WHAT IS NEEDED :: Each line from the one that includes "Definition place (off" to the last line of the data below should be set down exactly; no other lines are wanted.

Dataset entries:
(** * etl2pcapng: a shallow embedding of [src/main.c]

    The conversion engine of etl2pcapng reads an ETL trace twice.  Pass 1
    collects the network interfaces seen in the trace into a chained hash
    table; [WriteInterfaces] sorts them and numbers them; pass 2 reassembles
    packet fragments and hands every completed frame to the pcapng writer.

    The process-wide variables of [main.c] are gathered in the record
    [State]; every C function becomes a function on [State].  Calls made on
    the collaborators that are not part of [main.c] (the pcapng writer of
    [pcapng.h], [printf]) are recorded in the state, in call order. *)

From Stdlib Require Import ZArith String Ascii List Lia Permutation Sorted.
From stdpp Require Import base tactics option list sets sorting.

Open Scope Z_scope.

(** ** Machine integers *)

Module Word.

(** [unsigned long], [ULONG], [DWORD], [unsigned int]: 32 bits. *)
Definition u32 (z : Z) : Z := z mod 2 ^ 32.

(** [unsigned long long], [ULONGLONG], and [size_t] on the 64-bit build. *)
Definition u64 (z : Z) : Z := z mod 2 ^ 64.

(** [USHORT]. *)
Definition u16 (z : Z) : Z := z mod 2 ^ 16.

(** [UCHAR], and the bit pattern of a [char]. *)
Definition u8 (z : Z) : Z := z mod 2 ^ 8.

(** [long], [LONG], [int]: the two's complement reading of 32 bits. *)
Definition s32 (z : Z) : Z :=
  let w := u32 z in if w <? 2 ^ 31 then w else w - 2 ^ 32.

(** [LONGLONG]. *)
Definition s64 (z : Z) : Z :=
  let w := u64 z in if w <? 2 ^ 63 then w else w - 2 ^ 64.

Definition is_u8 (z : Z) : Prop := 0 <= z < 2 ^ 8.
Definition is_u16 (z : Z) : Prop := 0 <= z < 2 ^ 16.
Definition is_u32 (z : Z) : Prop := 0 <= z < 2 ^ 32.
Definition is_u64 (z : Z) : Prop := 0 <= z < 2 ^ 64.
Definition is_s32 (z : Z) : Prop := - 2 ^ 31 <= z < 2 ^ 31.
Definition is_s64 (z : Z) : Prop := - 2 ^ 63 <= z < 2 ^ 63.

End Word.

(** ** Constants of [main.c] *)

Definition MAX_PACKET_SIZE : Z := 65535.

Definition KW_MEDIA_WIRELESS_WAN : Z := 0x200.
Definition KW_MEDIA_NATIVE_802_11 : Z := 0x10000.
Definition KW_PACKET_START : Z := 0x40000000.
Definition KW_PACKET_END : Z := 0x80000000.
Definition KW_SEND : Z := 0x100000000.
Definition KW_RECEIVE : Z := 0x200000000.

Definition tidPacketFragment : Z := 1001.
Definition tidPacketMetadata : Z := 1002.
Definition tidVMSwitchPacketFragment : Z := 1003.

Definition IFACE_HT_SIZE : Z := 100.

Definition COMMENT_MAX_SIZE : Z := 16.

Definition NO_ERROR : Z := 0.
Definition ERROR_INSUFFICIENT_BUFFER : Z := 122.

(** [!!(Keyword & Flag)] *)
Definition has_keyword (Keyword Flag : Z) : bool :=
  negb (Z.land Keyword Flag =? 0).

(** The link types are declared in [pcapng.h]; [main.c] only stores and
    compares them, so they are kept as an enumeration. *)
Inductive LINKTYPE : Type :=
| PCAPNG_LINKTYPE_ETHERNET
| PCAPNG_LINKTYPE_IEEE802_11
| PCAPNG_LINKTYPE_RAW.

Definition LINKTYPE_eqb (a b : LINKTYPE) : bool :=
  match a, b with
  | PCAPNG_LINKTYPE_ETHERNET, PCAPNG_LINKTYPE_ETHERNET => true
  | PCAPNG_LINKTYPE_IEEE802_11, PCAPNG_LINKTYPE_IEEE802_11 => true
  | PCAPNG_LINKTYPE_RAW, PCAPNG_LINKTYPE_RAW => true
  | _, _ => false
  end.

(** ** Structures *)

(** [struct _NDIS_OBJECT_HEADER] *)
Record NDIS_OBJECT_HEADER : Type := {
  Type_ : Z;
  Revision : Z;
  Size : Z
}.

(** [struct DOT11_EXTSTA_RECV_CONTEXT] *)
Record DOT11_EXTSTA_RECV_CONTEXT : Type := {
  Header : NDIS_OBJECT_HEADER;
  uReceiveFlags : Z;
  uPhyId : Z;
  uChCenterFrequency : Z;
  usNumberOfMPDUsReceived : Z;
  lRSSI : Z;
  ucDataRate : Z;
  uSizeMediaSpecificInfo : Z;
  pvMediaSpecificInfo : Z;
  ullTimestamp : Z
}.

(** The structure after [memset (&PacketMetadata, 0, sizeof ...)], which is
    also its content at program start. *)
Definition zero_metadata : DOT11_EXTSTA_RECV_CONTEXT :=
  {| Header := {| Type_ := 0; Revision := 0; Size := 0 |};
     uReceiveFlags := 0; uPhyId := 0; uChCenterFrequency := 0;
     usNumberOfMPDUsReceived := 0; lRSSI := 0; ucDataRate := 0;
     uSizeMediaSpecificInfo := 0; pvMediaSpecificInfo := 0;
     ullTimestamp := 0 |}.

(** Field ranges of a metadata record as the C types give them. *)
Definition metadata_in_range (m : DOT11_EXTSTA_RECV_CONTEXT) : Prop :=
  Word.is_u32 (uReceiveFlags m) /\ Word.is_u32 (uPhyId m) /\
  Word.is_u32 (uChCenterFrequency m) /\
  Word.is_u16 (usNumberOfMPDUsReceived m) /\
  Word.is_s32 (lRSSI m) /\ Word.is_u8 (ucDataRate m).

(** [sizeof (DOT11_EXTSTA_RECV_CONTEXT)] under [#pragma pack(push,8)]: each
    member is aligned to the smaller of its size and 8, and the structure
    is padded to its largest member alignment.  The members are listed as
    (size, alignment); [ptr] is the size of [PVOID]. *)
Module Layout.

Definition align_up (off a : Z) : Z := ((off + a - 1) / a) * a.

Definition place (off : Z) (member : Z * Z) : Z :=
  align_up off (snd member) + fst member.

Definition struct_size (members : list (Z * Z)) : Z :=
  align_up (fold_left place members 0)
           (fold_right Z.max 1 (map snd members)).

Definition DOT11_EXTSTA_RECV_CONTEXT_members (ptr : Z) : list (Z * Z) :=
  [ (1, 1); (1, 1); (2, 2)   (* Header: Type, Revision, Size *)
  ; (4, 4)                   (* uReceiveFlags *)
  ; (4, 4)                   (* uPhyId *)
  ; (4, 4)                   (* uChCenterFrequency *)
  ; (2, 2)                   (* usNumberOfMPDUsReceived *)
  ; (4, 4)                   (* lRSSI *)
  ; (1, 1)                   (* ucDataRate *)
  ; (4, 4)                   (* uSizeMediaSpecificInfo *)
  ; (ptr, ptr)               (* pvMediaSpecificInfo *)
  ; (8, 8) ].                (* ullTimestamp *)

End Layout.

Definition sizeof_DOT11_EXTSTA_RECV_CONTEXT : Z :=
  Eval cbv in Layout.struct_size (Layout.DOT11_EXTSTA_RECV_CONTEXT_members 8).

EXERCISE OUTPUT ::
Definition place (off : Z) (member : Z * Z) : Z :=
  align_up off (snd member) + fst member.

Definition struct_size (members : list (Z * Z)) : Z :=
  align_up (fold_left place members 0)
           (fold_right Z.max 1 (map snd members)).

Definition DOT11_EXTSTA_RECV_CONTEXT_members (ptr : Z) : list (Z * Z) :=
  [ (1, 1); (1, 1); (2, 2)   (* Header: Type, Revision, Size *)
  ; (4, 4)                   (* uReceiveFlags *)
  ; (4, 4)                   (* uPhyId *)
  ; (4, 4)                   (* uChCenterFrequency *)
  ; (2, 2)                   (* usNumberOfMPDUsReceived *)
  ; (4, 4)                   (* lRSSI *)
  ; (1, 1)                   (* ucDataRate *)
  ; (4, 4)                   (* uSizeMediaSpecificInfo *)
  ; (ptr, ptr)               (* pvMediaSpecificInfo *)
  ; (8, 8) ].                (* ullTimestamp *)

End Layout.

Definition sizeof_DOT11_EXTSTA_RECV_CONTEXT : Z :=
  Eval cbv in Layout.struct_size (Layout.DOT11_EXTSTA_RECV_CONTEXT_members 8).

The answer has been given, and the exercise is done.